The AT-LP120 is a nice little turntable that often often gets the nod from a number of sites as a great turntable for casual listening. Indeed, it’s a turntable we’ve recommended in the past. Like the Orbit Plus it includes a selectable built-in preamp but unlike the Orbit Plus it offers a USB port to connect it to your computer to rip your records into digital format.
In my experience, the USB port never proves to be as exciting as it sounds on paper though. First of all, the vast majority or new records include an MP3 download of the album, rendering this feature unnecessary. Similarly, I’ve known a number of people who selected this turntable specifically for that feature but I don’t know anyone who actually uses it to rip vinyl to digital format.
With all of that said, all the kind things we’ve said about it in the past stand true (tl;dr: it’s an excellent turntable for it’s price range). Nonetheless, they’ve raised the price by about $50 over the last couple of years while their competition keeps improving the price and quality of their turntables.

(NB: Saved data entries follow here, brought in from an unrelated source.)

(** * jira-implementation-generator: ticket normalisation and prompt rendering

    A shallow embedding of the Go packages [pkg/jira] (parseTicket and the
    ticket types) and [pkg/prompt] (createTemplateData, the Markdown and
    POML renderers, convertPOMLToPrompt) together with the template part of
    [runJiraGenerator] from main.go, followed by the properties of the
    specification that were checked against them.

    Conventions.
    - A Go [string] is a sequence of bytes: Rocq's [string].
    - A Go [(T, error)] result is a pair whose second component is
      [option error]; [None] is the nil error.
    - A Go pointer field that may be nil ([*User]) is an [option].
    - A Go slice is a [list]; the nil slice is [[]].
    - Of the Go standard library, strings.TrimSpace, strings.Join,
      fmt.Errorf with [%w] and the fragment of text/template that the
      repository's templates use are embedded; os.ReadFile,
      filepath.Base, time.Parse and xml.Unmarshal are parameters of the
      functions that call them. *)

From Stdlib Require Import String Ascii ZArith List Bool Lia DecimalString.
From Stdlib Require Import Floats.SpecFloat.
From stdpp Require Import base option gmap strings list fin_maps.

Open Scope string_scope.

(** ** Go runtime values shared by both packages *)

(** The line feed, written [\n] in the Go sources. *)
Definition nl : string := String "010"%char EmptyString.

(** Go error values.  [libError] is an error produced by a library
    (package name and message); [wrapError] is the [*fmt.wrapError] built
    by [fmt.Errorf] with a [%w] verb. *)
Inductive error : Type :=
| libError (pkg : string) (msg : string)
| wrapError (msg : string) (err : error).

(** [err.Error()]. *)
Definition Error (e : error) : string :=
  match e with
  | libError _ msg => msg
  | wrapError msg _ => msg
  end.

(** [fmt.Errorf(prefix + "%w", err)]: every call site of the repository
    has the [%w] verb last, after a literal (or already formatted) prefix. *)
Definition Errorf_w (prefix : string) (err : error) : error :=
  wrapError (prefix +:+ Error err) err.

(** [strings.Join]. *)
Definition strings_Join (elems : list string) (sep : string) : string :=
  String.concat sep elems.

(** ** Package jira: types.go *)

Module jira.

Module Status.
Record t : Type := mk { ID : string; Name : string }.
Definition zero : t := mk "" "".
End Status.

Module IssueType.
Record t : Type := mk { ID : string; Name : string }.
Definition zero : t := mk "" "".
End IssueType.

Module Priority.
Record t : Type := mk { ID : string; Name : string }.
Definition zero : t := mk "" "".
End Priority.

Module User.
Record t : Type := mk
  { AccountID : string; DisplayName : string; EmailAddress : string }.
Definition zero : t := mk "" "" "".
End User.

Module Component.
Record t : Type := mk
  { ID : string;
    Name : string;
    Description : string;
    Lead : option User.t;
    Self : string }.
End Component.

Module Project.
Record t : Type := mk { ID : string; Key : string; Name : string }.
Definition zero : t := mk "" "" "".
End Project.

(** [time.Time].  Its three words are never inspected by the repository;
    only the zero value and the results of [time.Parse] occur. *)
Module Time.
Record t : Type := mk { wall : Z; ext : Z; loc : option string }.
Definition zero : t := mk 0 0 None.
End Time.
Lemma ceil_div_small a b : - b < a <= 0 -> ceil_div a b = 0.
Proof.
  intros Ha. unfold ceil_div. rewrite Z.div_small by lia. done.
Qed.

Lemma chunks_of_count sz l :
  (0 < sz)%nat ->
  Z.of_nat (length (chunks_of sz l))
  = ceil_div (Z.of_nat (length l)) (Z.of_nat sz).
Proof.
  intros Hsz. pattern l. apply (chunks_of_ind sz); [done| |].
  - rewrite chunks_of_nil. simpl. by rewrite ceil_div_small by lia.
  - clear l. intros l Hl IH.
    rewrite chunks_of_unfold by done.
    change (length (take sz l :: chunks_of sz (drop sz l)))
      with (S (length (chunks_of sz (drop sz l)))).
    rewrite Nat2Z.inj_succ, IH, length_drop.
    rewrite (ceil_div_step (Z.of_nat (length l))) by lia.
    destruct (decide (sz <= length l)%nat) as [Hle|Hgt].
    + rewrite Nat2Z.inj_sub by done. lia.
    + assert (0 < length l)%nat by (destruct l; [done|simpl; lia]).
      replace (length l - sz)%nat with 0%nat by lia.
      rewrite !ceil_div_small by lia. done.
Qed.

Lemma chunks_of_take sz l k :
  (0 < sz)%nat -> concat (take k (chunks_of sz l)) = take (k * sz) l.
Proof.
  intros Hsz. revert k. pattern l. apply (chunks_of_ind sz); [done| |].
  - intros k. by rewrite chunks_of_nil, !take_nil.
  - clear l. intros l Hl IH k.
    rewrite chunks_of_unfold by done.
    destruct k as [|k]; [done|]. simpl.
    by rewrite IH, take_take_drop.
Qed.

Ultimately, it’s a fine choice – particularly for someone interested in the USB port included in it – but personally I’d rather spend my money on the more stylish and functional Orbit Plus or Pro-Ject Primary.
You can get one for $300 at Amazon.
This is our choice for a true budget turntable. It’s a fully automatic turntable, available in silver or black, and offers a built-in preamp.
It’s not the flashiest option on the market naturally but it significantly outclasses every other turntable I’ve tried in the under $100 price range. You’ll get good sound reproduction and won’t tear up your records.
6) Gramovox Floating Record Vertical Turntable
The Floating Record Vertical Turntable by Gramovox is certainly a unique piece of equipment. As the name implies, it’s notable for it’s upright plinth that allows you to truly display your vinyl records as art while they play.
If it seems a bit like a gimmick to make it stand out from it’s competition, that’s because it is, but that doesn’t mean it’s a bad product. In fact, we were very pleasantly surprised by the quality of the audio reproduction. It produces warm, clean audio that – although not quite to the same level as some of our top choices above – doesn’t fall far behind the competition either (although there are some notable speed issues). And, of course, the vertical display is very satisfying – a nice conversation piece.
Although it’s the most expensive turntable on our list at $550, it’s also the only record player on this list that includes built in speakers (which can be bypassed) – making it ready to play straight out of the box. The speakers aren’t anything to brag about but they’re a nice little addition that makes this a versatile option for someone just starting out.
Ultimately, though, most of the other turntables on this list will offer better sound reproduction for several hundred dollars cheaper.
It’s available to purchase directly from Gramovox.